(** * Extract service: safe fetch and text normalisation

    A shallow embedding of [extract-service/app/main.py] and the properties
    of its URL validation, fetch orchestration and text post-processing.

    Python values are modelled as follows.
    - [str] is a list of Unicode code points ([N]); [len] is [length].
    - [bytes] is a list of [Byte.byte].
    - [int] is [Z] (Python integers are unbounded).
    - an exception is a value of [exn]; a call that may raise returns a
      [result].
    - the process-wide socket default timeout and the sequence of calls into
      the network libraries live in an explicit [World] threaded through the
      effectful functions.
    - what the Python runtime and the third-party libraries compute
      ([str.lower], [int], [urlparse], [ipaddress], [re.search], the
      resolver, playwright, requests, the codec registry) is a field of
      [Runtime]: every theorem holds for all runtimes. *)

From Stdlib Require Import ZArith NArith List Bool Lia String Ascii DecimalString.
From stdpp Require Import base decidable countable gmap.
Import ListNotations.

Local Open Scope list_scope.

(** ** Python strings *)

Module PyStr.

Definition str := list N.
Definition bytes := list Byte.byte.

(** An ASCII literal as a Python string. *)
Definition py (s : string) : str :=
  List.map N_of_ascii (list_ascii_of_string s).

(** [str.isspace] on one code point, which is also what [\s] matches in a
    [re] pattern applied to a [str]. *)
Definition isspace (c : N) : bool :=
  ((9 <=? c) && (c <=? 13) || (28 <=? c) && (c <=? 32)
   || (c =? 133) || (c =? 160) || (c =? 5760)
   || (8192 <=? c) && (c <=? 8202)
   || (c =? 8232) || (c =? 8233) || (c =? 8239) || (c =? 8287)
   || (c =? 12288))%N.

(** [s.lstrip(chars)], [s.rstrip(chars)] and [s.strip(chars)], the set of
    characters being given by its membership test.  The right end is reached
    by reversing the string ([rev_append s []] is [s] reversed). *)
Fixpoint lstrip_by (f : N -> bool) (s : str) : str :=
  match s with
  | [] => []
  | c :: s' => if f c then lstrip_by f s' else s
  end.

Definition rstrip_by (f : N -> bool) (s : str) : str :=
  rev_append (lstrip_by f (rev_append s [])) [].

Definition strip_by (f : N -> bool) (s : str) : str :=
  rstrip_by f (lstrip_by f s).

(** [s] does not begin, respectively end, with a character of the set. *)
Definition clean_head (f : N -> bool) (s : str) : bool :=
  match s with
  | [] => true
  | c :: _ => negb (f c)
  end.

Definition clean_last (f : N -> bool) (s : str) : bool :=
  clean_head f (rev_append s []).

(** A string is trimmed when it neither begins nor ends with a character of
    the set. *)
Definition trimmed (f : N -> bool) (s : str) : Prop :=
  clean_head f s = true /\ clean_last f s = true.

(** Without argument they remove whitespace. *)
Definition lstrip : str -> str := lstrip_by isspace.
Definition rstrip : str -> str := rstrip_by isspace.
Definition strip : str -> str := strip_by isspace.
(** * gmaltcli: the worker pool and its stage handlers

    A shallow embedding of [gmaltcli/worker.py] and [gmaltcli/hgt.py].

    - [Pool], [PoolRun] : [SafeCounter], [WorkerPool] and the generic [Worker]
                   thread loop, as an interleaving semantics over the shared
                   queue, counter and stop event.
    - [Download] : [DownloadWorker] over a file system and a network.
    - [Extract]  : [ExtractWorker] over a file system.
    - [Hgt], [HgtBlocks] : [HgtParser.get_value], [HgtValueIterator] and
                   [HgtSampleIterator].
    - [ImportStage], [ImportIterator] : [ImportWorker._execute_import] and
                   [ImportWorker._get_iterator].  *)

From Stdlib Require Import ZArith Lia.
From stdpp Require Import base list strings gmap.
From Equations Require Import Equations.

Open Scope Z_scope.

(* ===================================================================== *)
(** ** The worker pool *)
(* ===================================================================== *)

Module Pool.

(** [SafeCounter]: the lock makes [increment] one atomic step. *)
Record SafeCounter := mkCounter {
  counter : Z;
  max : Z;
  incr : Z
}.

(** [SafeCounter.__init__(start=0, max_=0, incr=1)] with its defaults. *)
Definition SafeCounter_init : SafeCounter :=
  {| counter := 0; max := 0; incr := 1 |}.

(** [SafeCounter.increment]: the new value paired with [max]. *)
Definition increment (c : SafeCounter) : (Z * Z) * SafeCounter :=
  let next_counter := counter c + incr c in
  ((next_counter, max c),
   {| counter := next_counter; max := max c; incr := incr c |}).

(** [SafeCounter.get] *)
Definition get (c : SafeCounter) : Z := counter c.

Definition set_max (m : Z) (c : SafeCounter) : SafeCounter :=
  {| counter := counter c; max := m; incr := incr c |}.

(** What [process(queue_item, counter_info)] does with an item is left to the
    subclass; the pool only sees whether the call returns or raises an
    [Exception].  Every call is taken to end. *)
Inductive handler_outcome := HandlerReturns | HandlerRaises.

(** How a call of [WorkerPool.start] ends. *)
Inductive start_result :=
| Returned
| RaisedWorkerPoolException
| RaisedKeyboardInterrupt.

(** Where the main thread stands inside [WorkerPool.start]. *)
Inductive mpc :=
| MStarting (k : nat)   (* in [for worker in self.workers], about to start workers[k] *)
| MWait                 (* in [self._wait()] of the [try] block *)
| MHandler              (* [except KeyboardInterrupt]: about to [self.stop_event.set()] *)
| MWaitInterrupted      (* in [self._wait()] of the [except] clause *)
| MCheck                (* about to test [self.stop_event.is_set()] *)
| MDone (r : start_result).

Section WorkerPool.
Context {Item : Type}.
Lemma join_frame n a m m' :
  PeriodicTask.join inject n a m = Some m' ->
  length (PeriodicTask.heap m') = length (PeriodicTask.heap m) /\
  forall b, b <> a -> PeriodicTask.heap m' !! b = PeriodicTask.heap m !! b.
Proof.
  revert m. induction n as [|n IH]; intros m; simpl.
  - destruct (PeriodicTask.alive a m); [discriminate|]. intros [= <-]. auto.
  - destruct (PeriodicTask.alive a m).
    + intros H. destruct (IH _ H) as [L F]. split.
      * rewrite L. apply schedule_length.
      * intros b Hb. rewrite (F b Hb). apply schedule_lookup_ne. exact Hb.
    + intros [= <-]. auto.
Qed.

(** [stop] writes the task it is called on and no other. *)
Lemma stop_frame a m m' :
  PeriodicTask.stop inject fuel a m = Some m' ->
  length (PeriodicTask.heap m') = length (PeriodicTask.heap m) /\
  forall b, b <> a -> PeriodicTask.heap m' !! b = PeriodicTask.heap m !! b.
Proof.
  unfold PeriodicTask.stop. intros H.
  set (m2 := PeriodicTask.update a (PeriodicTask.set_stop_event true)
               (PeriodicTask.update a (PeriodicTask.set_running false) m)) in *.
  assert (H2 : length (PeriodicTask.heap m2) = length (PeriodicTask.heap m) /\
               forall b, b <> a -> PeriodicTask.heap m2 !! b = PeriodicTask.heap m !! b).
  { subst m2. split; [rewrite !update_length; reflexivity|].
    intros b Hb. rewrite !update_lookup_ne by assumption. reflexivity. }
  destruct H2 as [L2 F2].
  assert (H3 : length (PeriodicTask.heap m') = length (PeriodicTask.heap m2) /\
               forall b, b <> a -> PeriodicTask.heap m' !! b = PeriodicTask.heap m2 !! b).
  { destruct (PeriodicTask.heap m2 !! a) as [x|].
    - destruct (PeriodicTask.thread x).
      + eapply join_frame; eassumption.
      + injection H as <-. auto.
    - injection H as <-. auto. }
  destruct H3 as [L3 F3]. split; [congruence|].
  intros b Hb. rewrite (F3 b Hb). apply F2. exact Hb.
Qed.

Lemma stop_each_frame tasks m m' :
  stop_each inject fuel tasks m = Some m' ->
  length (PeriodicTask.heap m') = length (PeriodicTask.heap m) /\
  forall b, b ∉ tasks -> PeriodicTask.heap m' !! b = PeriodicTask.heap m !! b.
Proof.
  revert m. induction tasks as [|a tasks IH]; intros m; simpl.
  - intros [= <-]. auto.
  - destruct (PeriodicTask.stop inject fuel a m) as [m1|] eqn:E; [|discriminate].
    simpl. intros H. destruct (stop_frame _ _ _ E) as [L1 F1].
    destruct (IH _ H) as [L2 F2]. split; [congruence|].
    intros b Hb. apply not_elem_of_cons in Hb as [Hne Hb].
    rewrite (F2 b Hb). apply F1. exact Hne.
Qed.

Lemma remove_first_sublist a l : remove_first a l `sublist_of` l.
Proof.
  induction l as [|b l IH]; simpl; [constructor|].
  destruct (Nat.eqb a b).
  - apply sublist_cons. reflexivity.
  - apply sublist_skip. exact IH.
Qed.
(** X8.  A successful [bulk_create] only appends: the permit table is the
    old one followed by the created permits, which are the given ones
    with a primary key each; the cache table is the old one followed by
    the rows of the generator for the created permits, in their order; all
    created permits pass validation. *)
Theorem X8_bulk_create_appends (permits created : list Permit.t)
    (db db' : DB) :
  PermitQuerySet.bulk_create permits db = (Ok created, db') →
  permit_table db' = permit_table db ++ created
  ∧ Forall2 (λ p q, Permit.subjects q = Permit.subjects p
                    ∧ Permit.areas q = Permit.areas p
                    ∧ is_Some (Permit.id q)) permits created
  ∧ row_tuple <$> cache_table db'
    = (row_tuple <$> cache_table db)
      ++ (row_tuple <$> (created ≫= _make_cache_items))
  ∧ Forall (λ q, clean_fields q db' = []) created.
Proof.
  unfold PermitQuerySet.bulk_create. rewrite atomic_Ok. intros Hblock.
  pose proof (bulk_create_block_Ok _ _ _ _ Hblock) as (Hseries & Hcache & _).
  assert (row_tuple <$> cache_table db'
          = (row_tuple <$> cache_table db)
            ++ (row_tuple <$> (created ≫= _make_cache_items))) as Hrows.
  { by rewrite Hcache, fmap_app, number_rows_tuple. }
  unfold PermitQuerySet.bulk_create_block in Hblock.
  apply bind_Ok in Hblock as (created' & db1 & Hins & H).
  apply bind_Ok in H as (items & db2 & Hcollect & H).
  apply bind_Ok in H as ([] & db3 & Hbulk & H). injection H as -> ->.
  pose proof (QuerySet_bulk_create_appends _ _ _ _ Hins) as Htable.
  pose proof (QuerySet_bulk_create_Ok _ _ _ _ Hins) as (Hall & _).
  apply collect_cache_items_Ok in Hcollect as (-> & -> & Hclean).
  apply cache_bulk_create_Ok in Hbulk. subst db'. simpl in *.
  split; [done|]. split; [done|]. split; [done|].
  eapply Forall_impl; [exact Hclean|]. simpl. intros q Hq.
  by apply full_clean_Ok in Hq as (_ & Hfields & _).
Qed.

§

Work out how many lines of the material above contain "heap", then write that number alone.

SOLUTION FOR THIS TASK ▸ 11